I have seen several drives and soft starts fail after setting idle for long periods of time.

Suggestions: Meg motors before powering up. Check SCRs for shorts - use multimeter with diode function. After other tests check OK, if bypass contactor is accessible, disconnect bypass contactor power leads, disconnect motor from soft start, connect a volt and /or frequency meter to soft start power output. Initiate a start. The output voltage and frequency should be very close on all phase combinations.

Other questions: How long had this equipment ran before setting idle? Has there been any changes to the power system? What is the environmental conditions of the motor and controller locations?


----------



## John Valdes (May 17, 2007)

How do you know the motor shorted and what blew up? The motor or the control?
There should have been no output to the motor unless you somehow closed the run input on the control or the bypass (If you have one) was closed. So be a little more specific as to what exactly happened.

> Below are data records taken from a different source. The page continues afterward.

Definition hex_escape (v : Z) : list Z :=
  if v <=? 0xFF then ch "x" :: hex_text 2 v
  else if v <=? 0xFFFF then ch "u" :: hex_text 4 v
  else ch "U" :: hex_text 8 v.

(** What [write_escape] writes behind the backslash. *)
Definition escape_chars (v : Z) : list Z :=
  match short_escape v with Some c => [ch c] | None => hex_escape v end.

Lemma hex_digit_range v : 0 <= Z.land v 0x0F < 16.
Proof. change 0x0F with (Z.ones 4). rewrite Z.land_ones by lia. apply Z.mod_pos_bound. lia. Qed.

Lemma hex_digit_value d : 0 <= d < 16 -> is_hex (hex_digit d) = true /\ as_hex (hex_digit d) = d.
Proof.
  intros Hd. pose proof (below_forall 16 (fun d => is_hex (hex_digit d) && (as_hex (hex_digit d) =? d))
    eq_refl d Hd) as H. cbv beta in H. lia.
Qed.

Lemma hex_text_length n v : length (hex_text n v) = n.
Proof. induction n as [|n IH]; cbn; [done|by rewrite IH]. Qed.

Lemma hex_text_digits n v : Forall (fun d => is_hex d = true) (hex_text n v).
Proof.
  induction n as [|n IH]; cbn [hex_text]; constructor; [|done]. apply hex_digit_value, hex_digit_range.
Qed.

Lemma hex_text_value n v : 0 <= v -> forall a,
  foldl (fun a d => Z.shiftl a 4 + as_hex d) a (hex_text n v) = a * 16 ^ Z.of_nat n + v mod 16 ^ Z.of_nat n.
Proof.
  intros Hv. induction n as [|n IH]; intros a; cbn [hex_text foldl].
  { rewrite Z.mod_1_r. cbn. lia. }
  rewrite IH. destruct (hex_digit_value _ (hex_digit_range (Z.shiftr v (4 * Z.of_nat n)))) as [_ ->].
  change 0x0F with (Z.ones 4). rewrite Z.land_ones, Z.shiftr_div_pow2, Z.shiftl_mul_pow2 by lia.
  rewrite Z.pow_mul_r by lia. change (2 ^ 4) with 16. rewrite Nat2Z.inj_succ, Z.pow_succ_r by lia.
  set (b := 16 ^ Z.of_nat n). assert (0 < b) by (apply Z.pow_pos_nonneg; lia).
  rewrite (Z.mul_comm 16 b), (Z.rem_mul_r v b 16) by lia. lia.
Qed.

Lemma short_escape_read v c : short_escape v = Some c -> escape_of (ch c) = Some (inl (utf8_encode v)).
Proof.
  unfold short_escape. intros H.
  repeat match type of H with
  | match ?x with _ => _ end = _ => destruct x; try discriminate
  end; injection H as <-; reflexivity.
Qed.

(** The scanner reads an escape back. *)
Lemma escape_chars_read v : scalar_value v -> escape_text (escape_chars v) v.
Proof.
  intros Hv. unfold escape_chars. destruct (short_escape v) as [c|] eqn:E.
  { apply escape_short. by apply short_escape_read. }
  unfold hex_escape. pose proof Hv as [Hr _].
  assert (forall n, 0 <= v < 16 ^ Z.of_nat n -> hex_value (hex_text n v) = v) as Hx.
  { intros n Hn. unfold hex_value. rewrite hex_text_value by lia. rewrite Z.mod_small; lia. }
  destruct (v <=? 0xFF) eqn:E1; [|destruct (v <=? 0xFFFF) eqn:E2];
    (eapply escape_hex; [reflexivity|by rewrite hex_text_length|apply hex_text_digits|apply Hx; cbn; lia|done]).
Qed.

(** ** The text written *)

Section write.
Context {D : Type} (h : yaml_write_handler_t D) (sofar : D -> list Z) {col : Collects h sofar}.
Context (e0 : yaml_emitter_t D) (base : list Z).
Implicit Types (e : yaml_emitter_t D) (s : yaml_string_t) (T : list Z).

(** [T] has been written since [e0], behind the text [base]. *)
Definition wrote T e : Prop := moved e0 e /\ holds h sofar e (base ++ T).

Definition column e : Z := e.(position).(e_column).

(** [k] characters further on the same line. *)
Definition along (k : Z) e e' : Prop :=
  e'.(position).(indention) = e.(position).(indention)
  /\ e'.(position).(whitespace) = e.(position).(whitespace) /\ column e' = column e + k.

Lemma wrote_PUT T e c (Q : unit -> yaml_emitter_t D -> Prop) :
  wrote T e -> 0x20 <= c <= 0x7E ->
  (forall e', wrote (T ++ [c]) e' -> along 1 e e' -> Q tt e') -> wp strict (PUT c) Q write_failed e.
Proof.
  intros [H1 H2] Hc HQ. eapply wp_mono; [by apply (wp_PUT h sofar e (base ++ T) c)| |done].
  intros [] e' (G1 & G2 & G3). apply HQ.
  - split; [by etrans|by rewrite app_assoc].
  - unfold along, column. by rewrite G3.
Qed.

Lemma wrote_WRITE T e s v (Q : yaml_string_t -> yaml_emitter_t D -> Prop) :
  wrote T e -> char_at s 0 v -> out_char v ->
  (forall e', wrote (T ++ [v]) e' -> along 1 e e' -> Q (str_next s v) e') ->
  wp strict (WRITE s) Q write_failed e.
Proof.
  intros [H1 H2] Hs Hv HQ. unfold WRITE, next_column. apply wp_bind.
  eapply wp_mono; [by apply wp_FLUSH| |done]. intros [] e1 (G1 & G2 & G3 & G4). cbv beta.
  rewrite (cursor_copy s v Hs). cbn [deref]. wp_steps.
  eapply wp_mono; [by apply (wp_put_char h sofar e1 (base ++ T) v)| |done].
  intros [] e2 (F1 & F2 & F3). cbv beta. wp_steps. apply HQ.
  - split; [by etrans; [exact H1|etrans]|]. rewrite app_assoc. by apply holds_position.
  - unfold along, column. cbn. by rewrite F3, G4.
Qed.

Lemma wrote_PUT_BREAK T e (Q : unit -> yaml_emitter_t D -> Prop) :
  wrote T e ->
  (forall e', wrote (T ++ break_octets e0.(layout).(line_break)) e' -> column e' = 0 -> Q tt e') ->
  wp strict PUT_BREAK Q write_failed e.
Proof.
  intros [H1 H2] HQ. eapply wp_mono; [by apply wp_PUT_BREAK| |done].
  intros [] e' (G1 & G2 & G3). apply HQ; [|unfold column; by rewrite G3].
  split; [by etrans|]. rewrite app_assoc. destruct H1 as (_ & Hl & _). by rewrite Hl in G1.
Qed.

Lemma wrote_position T e p : wrote T e -> wrote T (set_position p e).
Proof. intros [H1 H2]. split; [done|by apply holds_position]. Qed.

Lemma along_trans i j k e1 e2 e3 : along i e1 e2 -> along j e2 e3 -> k = i + j -> along k e1 e3.
Proof. unfold along. intros (-> & -> & ->) (-> & -> & ->) ->. split_and!; [done|done|lia]. Qed.

Lemma wrote_hex n : forall T e v (Q : unit -> yaml_emitter_t D -> Prop),
  wrote T e ->
  (forall e', wrote (T ++ hex_text n v) e' -> along (Z.of_nat n) e e' -> Q tt e') ->
  wp strict (write_hex n v) Q write_failed e.
Proof.
  induction n as [|n IH]; intros T e v Q He HQ; cbn [write_hex].
  { wp_steps. apply HQ; [by rewrite app_nil_r|]. unfold along. split_and!; [done|done|lia]. }
  wp_step. eapply wrote_PUT; [exact He|apply hex_digit_ascii, hex_digit_range|]. intros e1 H1 A1.
  eapply IH; [exact H1|]. intros e2 H2 A2. apply HQ; [by rewrite <- app_assoc in H2|].
  eapply along_trans; [done|done|lia].
Qed.

Lemma wrote_escape T e v (Q : unit -> yaml_emitter_t D -> Prop) :
  wrote T e ->
  (forall e' k, wrote (T ++ BACKSLASH :: escape_chars v) e' -> along (1 + k) e e' -> 0 <= k -> Q tt e') ->
  wp strict (write_escape v) Q write_failed e.
Proof.
  intros He HQ. unfold write_escape. wp_step. eapply wrote_PUT; [exact He|by split|].
  change (ch "\") with BACKSLASH. intros e1 H1 A1. unfold escape_chars in HQ.
  destruct (short_escape v) as [c|] eqn:Es.
  { eapply wrote_PUT; [exact H1|by eapply short_escape_ascii|]. intros e2 H2 A2.
    apply (HQ e2 1); [by rewrite <- app_assoc in H2|by eapply along_trans|lia]. }
  assert (forall c n, 0x20 <= ch c <= 0x7E -> hex_escape v = ch c :: hex_text n v ->
            wp strict (put c;; write_hex n v) Q write_failed e1) as Hx.
  { intros c n Hc Hh. wp_step. eapply wrote_PUT; [exact H1|done|]. intros e2 H2 A2.
    eapply wrote_hex; [exact H2|]. intros e3 H3 A3. apply (HQ e3 (1 + Z.of_nat n)); [|..].
    - rewrite Hh. by rewrite <- !app_assoc in H3.
    - eapply along_trans; [exact A1|by eapply along_trans|done].
    - lia. }
  unfold hex_escape in Hx.
  destruct (v <=? 0xFF); [|destruct (v <=? 0xFFFF)]; apply Hx; done.
Qed.
(* ===== verification/YamlEmitAnalysis.v ===== *)
(** * libyaml: what the emitter makes of an event

    The routines [yaml_emitter_analyze_...] accept exactly the anchors, tags,
    scalars and directives described by [acceptable]; what they leave in the
    object is fit for the writers, and a scalar that may be written without
    quotes, in single quotes or as a block consists of printable characters. *)

From Stdlib Require Import ZArith Lia Ascii String.
From stdpp Require Import base list option strings.
From S2P Require Import Prelude YamlData YamlReader YamlChars YamlUtf8 YamlDocument YamlString YamlStringSpec YamlWriter YamlWriterSpec YamlEmitWrite YamlEmitText YamlEmitSafe YamlEmitter.

#[local] Open Scope Z_scope.

(** ** Valid texts *)

(** A C string that is valid UTF-8. *)
Definition valid_text (l : list Z) : Prop := exists cs, l = utf8_text cs /\ Forall code_value cs.

Definition graph_text (l : list Z) : Prop := Forall (fun c => 0x20 <= c <= 0x7E) l.

Lemma alpha_graph_text l : forallb is_alpha l = true -> graph_text l.
Proof.
  intros H. apply List.Forall_forall. intros c Hc. apply alpha_graph.
  rewrite forallb_forall in H. auto.
Qed.

Lemma graph_decided l :
  forallb (fun c => (0x20 <=? c) && (c <=? 0x7E)) l = true -> graph_text l.
Proof.
  intros H. apply List.Forall_forall. intros c Hc. rewrite forallb_forall in H.
  specialize (H c Hc). lia.
Qed.

Lemma graph_valid l : graph_text l -> valid_text l.
Proof.
  intros H. exists l. split; [symmetry; by apply utf8_text_ascii|].
  eapply Forall_impl; [exact H|]. unfold code_value. intros. lia.
Qed.

(** Behind a valid prefix the rest is valid. *)
Lemma valid_text_drop text prefix :
  valid_text text -> valid_text prefix -> take (length prefix) text = prefix ->
  valid_text (drop (length prefix) text).
Proof.
  intros (cs & -> & Hcs) (ps & -> & Hps) Ht.
  assert (utf8_text cs = utf8_text ps ++ drop (length (utf8_text ps)) (utf8_text cs)) as E
    by (rewrite <- Ht at 1; by rewrite take_drop).
  revert E. generalize (drop (length (utf8_text ps)) (utf8_text cs)) as rest. clear Ht.
  revert cs Hcs. induction Hps as [|p ps Hp _ IH]; intros cs Hcs rest E; [by exists cs|].
  rewrite utf8_text_cons, <- app_assoc in E.
  destruct cs as [|c cs]; [destruct (encode_shape p Hp) as (b & xs & He & _); by rewrite He in E|].
  apply Forall_cons in Hcs as [Hc Hcs]. apply (IH cs Hcs rest).
  pose proof (check_char_encode c (utf8_text cs) Hc) as E1. rewrite <- utf8_text_cons, E in E1.
  rewrite (check_char_encode p _ Hp) in E1. by injection E1.
Qed.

Disconnect the motors from the soft starts (at the control) and energize the circuit. Make sure the soft start powers up with no error codes. You might get something due to the motor being disconnected. If you have a bypass make sure it is working properly. Check for correct voltage.

Megger the motors and conductors from the soft start.

If all checks out, you should be able to reconnect the motors and start them up too.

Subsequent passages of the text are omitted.